▸ **The problem**
If a line below contains the string "round", return that line.

▸ **Stored data**
**********
(** What one iteration of the [while] loop ends with: a [return], a
    [break], or the state the next iteration starts from. *)
Inductive Step : Type :=
| Return (result : AgentResult)
| Break (st : RefinementState)
| Continue (st : RefinementState).

(** The body of the [while] loop. *)
Definition round (st : RefinementState) : M Step :=
  let attempt := S (attempt st) in
  (* platform override *)
  let current_platform :=
    if String.eqb service_type "visual" then "instagram"
    else current_platform st in
  let current_location := current_location st in
  let st :=
    mkState attempt current_platform current_location
      (current_min_confidence st) (final_reasoning st) (ranked_vendors st) in
  (* search *)
  search_results <- run_search self service current_location current_platform ;;
  match search_results with
  | [] => ret (Break st)
  | _ :: _ =>
      (* extraction *)
      enriched_vendors <-
        extraction_loop current_location
          (firstn (max_results * 3) search_results) [] ;;
      match enriched_vendors with
      | [] => ret (Break st)
      | _ :: _ =>
          (* deterministic ranking *)
          let ranked := rank_vendors enriched_vendors in
          (* oracle re-rank *)
          reranked <-
            (if (1 <? List.length ranked)%nat then
               rerank <- LLMReasoner.rerank_vendors (reasoner self)
                           service ranked ;;
               lift (apply_rerank ranked rerank (final_reasoning st))
             else ret (ranked, final_reasoning st)) ;;
          let '(ranked, reasoning) := reranked in
          let st :=
            mkState attempt current_platform current_location
              (current_min_confidence st) reasoning ranked in
          (* oracle analysis *)
          analysis <-
            LLMReasoner.analyze_results (reasoner self) service
              current_location ranked ;;
          (* oracle autonomy *)
          decision <-
            LLMReasoner.decide_next_search (reasoner self) service
              current_location current_platform ranked ;;
          action <- lift (LLMReasoner.get decision "action") ;;
          if Json.opt_eq_str action "STOP"
          then ret (Return (mkAgentResult ranked analysis reasoning))
          else
            (* apply decision *)
            action <- lift (getitem decision "action") ;;
            ret (Continue (apply_decision service_type action st))
      end
  end.

(** The [while attempt < max_attempts] loop.  [fuel] bounds the number
    of iterations the model may unfold; [None] reports that it ran
    out. *)
Fixpoint attempts (fuel : nat) (st : RefinementState) : M (option AgentResult) :=
  if (attempt st <? max_attempts)%nat then
    match fuel with
    | O => ret None
    | S fuel =>
        step <- round st ;;
        match step with
        | Return result => ret (Some result)
        | Break st => ret (Some (fallback st))
        | Continue st => attempts fuel st
        end
    end
  else ret (Some (fallback st)).
End Loop.

(** [find_vendors], unfolding the loop at most [fuel] times. *)
Definition find_vendors_fuel (fuel : nat) (self : Self)
           (service location platform : string)
           (max_results : nat) (min_confidence : Q) : M (option AgentResult) :=
  let service_type := classify_service service in
  let effective_min_confidence :=
    if String.eqb service_type "trade" then (2 # 10)%Q
    else if String.eqb service_type "visual" then min_confidence
    else min_confidence in
  attempts self service max_results service_type effective_min_confidence fuel
    (mkState 0 platform location min_confidence [] []).

Definition find_vendors := find_vendors_fuel max_attempts.

End VendorFinder.

(* ------------------------------------------------------------------ *)
(** * Reference definitions the code is compared with, and the
      vocabulary of the statements *)
(* ------------------------------------------------------------------ *)

Module Reference.

Import SearchEngine.

(** A class of keys no two members of which are ordered by [ltb]. *)
Definition tie_class {K : Type} (ltb : K -> K -> bool) (p : K -> bool) : Prop :=
  forall a b, p a = true -> p b = true -> ltb a b = false.

(** [a] may stand before [b] in an ascending list. *)
Definition asc {A K : Type} (key : A -> K) (ltb : K -> K -> bool) (a b : A)
  : Prop := ltb (key b) (key a) = false.

(** [a] may stand before [b] in a descending list. *)
Definition desc {A K : Type} (key : A -> K) (ltb : K -> K -> bool) (a b : A)
  : Prop := ltb (key a) (key b) = false.

(** The test [0 <= i < n] on an integer. *)
Definition in_range (n : nat) (i : Z) : bool :=
  (0 <=? i)%Z && (i <? Z.of_nat n)%Z.

(** A contribution that counts only when its signal is present. *)
Definition bonus (present : bool) (q : Q) : Q := if present then q else 0%Q.

(** Clamping to the unit interval. *)
Definition clamp01 (q : Q) : Q := Py.max 0%Q (Py.min q 1%Q).

(** The four relevance signals of a hit. *)
Definition service_in_title (service : string) (r : RawHit) : bool :=
  Py.contains (Py.lower service) (Py.lower (title r)).

Definition location_in_snippet (location : string) (r : RawHit) : bool :=
  Py.contains (Py.lower location) (Py.lower (snippet r)).

Definition whatsapp_marker (r : RawHit) : bool :=
  Py.contains "whatsapp" (Py.lower (snippet r))
  || Py.contains "wa.me" (Py.lower (snippet r)).

Definition platform_in_query (platform : string) (r : RawHit) : bool :=
  Py.contains (Py.lower platform) (Py.lower (query_used r)).

(** The relevance score as a sum of independent contributions. *)
Definition signal_sum (service location platform : string) (r : RawHit) : Q :=
  (bonus (service_in_title service r) (3 # 10)
   + bonus (location_in_snippet location r) (3 # 10)
   + bonus (whatsapp_marker r) (2 # 10)
   + bonus (platform_in_query platform r) (2 # 10))%Q.

(** First occurrences by position: a hit is kept when its link is not
    empty and no hit before it carries the same link. *)
Fixpoint first_occ (before rest : list RawHit) : list RawHit :=
  match rest with
  | [] => []
  | r :: rest' =>
      let keep :=
        Py.truthy (link r) && negb (Py.mem (link r) (map link before)) in
      ((if keep then [r] else []) ++ first_occ (before ++ [r]) rest')%list
  end.

Definition first_occurrences (raw_results : list RawHit) : list RawHit :=
  first_occ [] raw_results.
**********
▸ **Finished exercise**
Definition round (st : RefinementState) : M Step :=
        step <- round st ;;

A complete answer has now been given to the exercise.